» Entries supplied:
Segment Open
(** * CurveAnimator: Catmull-Rom spline traversal with an arc-length table

    A shallow embedding of [src/curve-animator.js].

    Numbers.  The animator computes with JavaScript numbers.  The main
    development reads them as exact rationals ([Q]): every universal
    statement below is a statement about the code run in exact arithmetic.
    Two operations leave the rationals, a division and a remainder whose
    right operand is zero (JavaScript goes on with [NaN] or an infinity);
    the embedding stops there with [NonFinite].  Results that hold numbers
    are compared with [==] on [Q].  Module [Binary64] embeds the spline
    evaluator a second time, over IEEE-754 doubles, to run it on concrete
    inputs with the rounding JavaScript applies.

    Exceptions.  Reading a coordinate of [undefined] (an array read out of
    range) throws a [TypeError]; fallible functions return an [outcome]. *)

From Stdlib Require Import ZArith QArith Qround List String Bool Lia Lqa.
From Stdlib Require Import Floats.PrimFloat Floats.SpecFloat Floats.FloatOps.
From Stdlib Require Import Uint63.
Import ListNotations.

Open Scope Q_scope.

(* ------------------------------------------------------------------ *)
(** ** Outcomes *)

(** How a call ends: with a value; with a [TypeError] thrown; on a number
    that is not finite; or, for the bounded model of a [while] loop, out
    of fuel. *)
Inductive outcome (A : Type) : Type :=
| Ok (a : A)
| TypeError
| NonFinite
| OutOfFuel.

Arguments Ok {A} a.
Arguments TypeError {A}.
Arguments NonFinite {A}.
Arguments OutOfFuel {A}.

Definition bind {A B : Type} (m : outcome A) (k : A -> outcome B) : outcome B :=
  match m with
  | Ok a => k a
  | TypeError => TypeError
  | NonFinite => NonFinite
  | OutOfFuel => OutOfFuel
  end.

Notation "x <- m ;; k" := (bind m (fun x => k))
  (at level 61, m at next level, right associativity).

(** [obj.field] where [obj] may be [undefined]. *)
Definition read {A : Type} (o : option A) : outcome A :=
  match o with
  | Some a => Ok a
  | None => TypeError
  end.

(** [arr[k]] for a number [k] that holds an integer: [undefined] outside
    [0 .. length-1]. *)
Definition js_index {A : Type} (arr : list A) (k : Z) : option A :=
  if (k <? 0)%Z then None else nth_error arr (Z.to_nat k).

(* ------------------------------------------------------------------ *)
(** ** Numbers *)

Definition Qlt_bool (a b : Q) : bool := negb (Qle_bool b a).

Definition Math_max (a b : Q) : Q := if Qle_bool a b then b else a.
Definition Math_min (a b : Q) : Q := if Qle_bool a b then a else b.

(** Rounding toward zero, as in the quotient behind JavaScript's [%]. *)
Definition Qtrunc (a : Q) : Z :=
  if Qle_bool 0 a then Qfloor a else Qceiling a.

(** [a / b]; with [b = 0] JavaScript yields an infinity or [NaN]. *)
Definition js_div (a b : Q) : outcome Q :=
  if Qeq_bool b 0 then NonFinite else Ok (a / b).

(** [a % b]: the remainder has the sign of the dividend; with [b = 0]
    JavaScript yields [NaN]. *)
Definition js_rem (a b : Q) : outcome Q :=
  if Qeq_bool b 0 then NonFinite
  else Ok (a - b * inject_Z (Qtrunc (a / b))).

(** [(a + b) >> 1] on non-negative integers. *)
Definition shr1 (k : Z) : Z := Z.shiftr k 1.

(* ------------------------------------------------------------------ *)
(** ** Points *)

Record Vector3 : Type := mkVector3 { x : Q; y : Q; z : Q }.

Definition Veq (p q : Vector3) : Prop :=
  x p == x q /\ y p == y q /\ z p == z q.

(** [CurveAnimator.catmullRom] *)
Definition catmullRom (p0 p1 p2 p3 : Vector3) (t : Q) : Vector3 :=
  let t2 := t * t in
  let t3 := t2 * t in
  mkVector3
    ((1#2) * (2 * x p1 + (- x p0 + x p2) * t
              + (2 * x p0 - 5 * x p1 + 4 * x p2 - x p3) * t2
              + (- x p0 + 3 * x p1 - 3 * x p2 + x p3) * t3))
    ((1#2) * (2 * y p1 + (- y p0 + y p2) * t
              + (2 * y p0 - 5 * y p1 + 4 * y p2 - y p3) * t2
              + (- y p0 + 3 * y p1 - 3 * y p2 + y p3) * t3))
    ((1#2) * (2 * z p1 + (- z p0 + z p2) * t
              + (2 * z p0 - 5 * z p1 + 4 * z p2 - z p3) * t2
              + (- z p0 + 3 * z p1 - 3 * z p2 + z p3) * t3)).

(** [getPoint(t)].  The four array reads may yield [undefined]; [catmullRom]
    then reads [.x] of each of them, which is where the [TypeError] is
    thrown. *)
Definition getPoint (pts : list Vector3) (t : Q) : outcome Vector3 :=
  let t := Math_max 0 (Math_min 1 t) in
  let n := (Z.of_nat (List.length pts) - 1)%Z in
  let segment := Z.min (Qfloor (t * inject_Z n)) (n - 1) in
  let localT := t * inject_Z n - inject_Z segment in
  p0 <- read (js_index pts (Z.max 0 (segment - 1))) ;;
  p1 <- read (js_index pts segment) ;;
  p2 <- read (js_index pts (Z.min n (segment + 1))) ;;
  p3 <- read (js_index pts (Z.min n (segment + 2))) ;;
  Ok (catmullRom p0 p1 p2 p3 localT).

(* ------------------------------------------------------------------ *)
(** ** The animator *)

(** The options object of the constructor, with its defaults. *)
Module Options.
Record t : Type := mk {
  speed : Q;
  mode : string;
  duration : Q;
  loop : bool;
  orientToDirection : bool;
  lookAheadDistance : Q;
  arcLengthSegments : Z
}.

Definition defaults : t :=
  {| speed := 1;
     mode := "train";
     duration := 3;
     loop := false;
     orientToDirection := true;
     lookAheadDistance := 1 # 100;
     arcLengthSegments := 200 |}.
End Options.

(** An entry [{ parameter, distance }] of the arc-length table. *)
Record ArcLengthSample : Type := mkSample { parameter : Q; distance : Q }.

(** Modelled from the spec: [THREE.Object3D], of the three.js library,
    which is not under src/.  Of the attached entity only what [update]
    writes is kept: its position, and the point [lookAt] last turned it
    to. *)
Record Object3D : Type := mkObject3D {
  position : Vector3;
  facing : option Vector3
}.

Definition copy_position (o : Object3D) (p : Vector3) : Object3D :=
  {| position := p; facing := facing o |}.

Definition lookAt (o : Object3D) (p : Vector3) : Object3D :=
  {| position := position o; facing := Some p |}.

(** The fields of [this]. *)
Record CurveAnimator : Type := mkCurveAnimator {
  points : list Vector3;
  speed : Q;
  mode : string;
  duration : Q;
  loop : bool;
  orientToDirection : bool;
  lookAheadDistance : Q;
  arcLengthTable : list ArcLengthSample;
  totalLength : Q;
  progress : Q;
  distanceTraveled : Q;
  isPlaying : bool;
  isComplete : bool;
  _target : option Object3D
}.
Segment Closed
» About this task:
Wherever a line in the listing contains the word "CurveAnimator", copy that line out.

» Task solution:
(** * CurveAnimator: Catmull-Rom spline traversal with an arc-length table
(** [CurveAnimator.catmullRom] *)
Record CurveAnimator : Type := mkCurveAnimator {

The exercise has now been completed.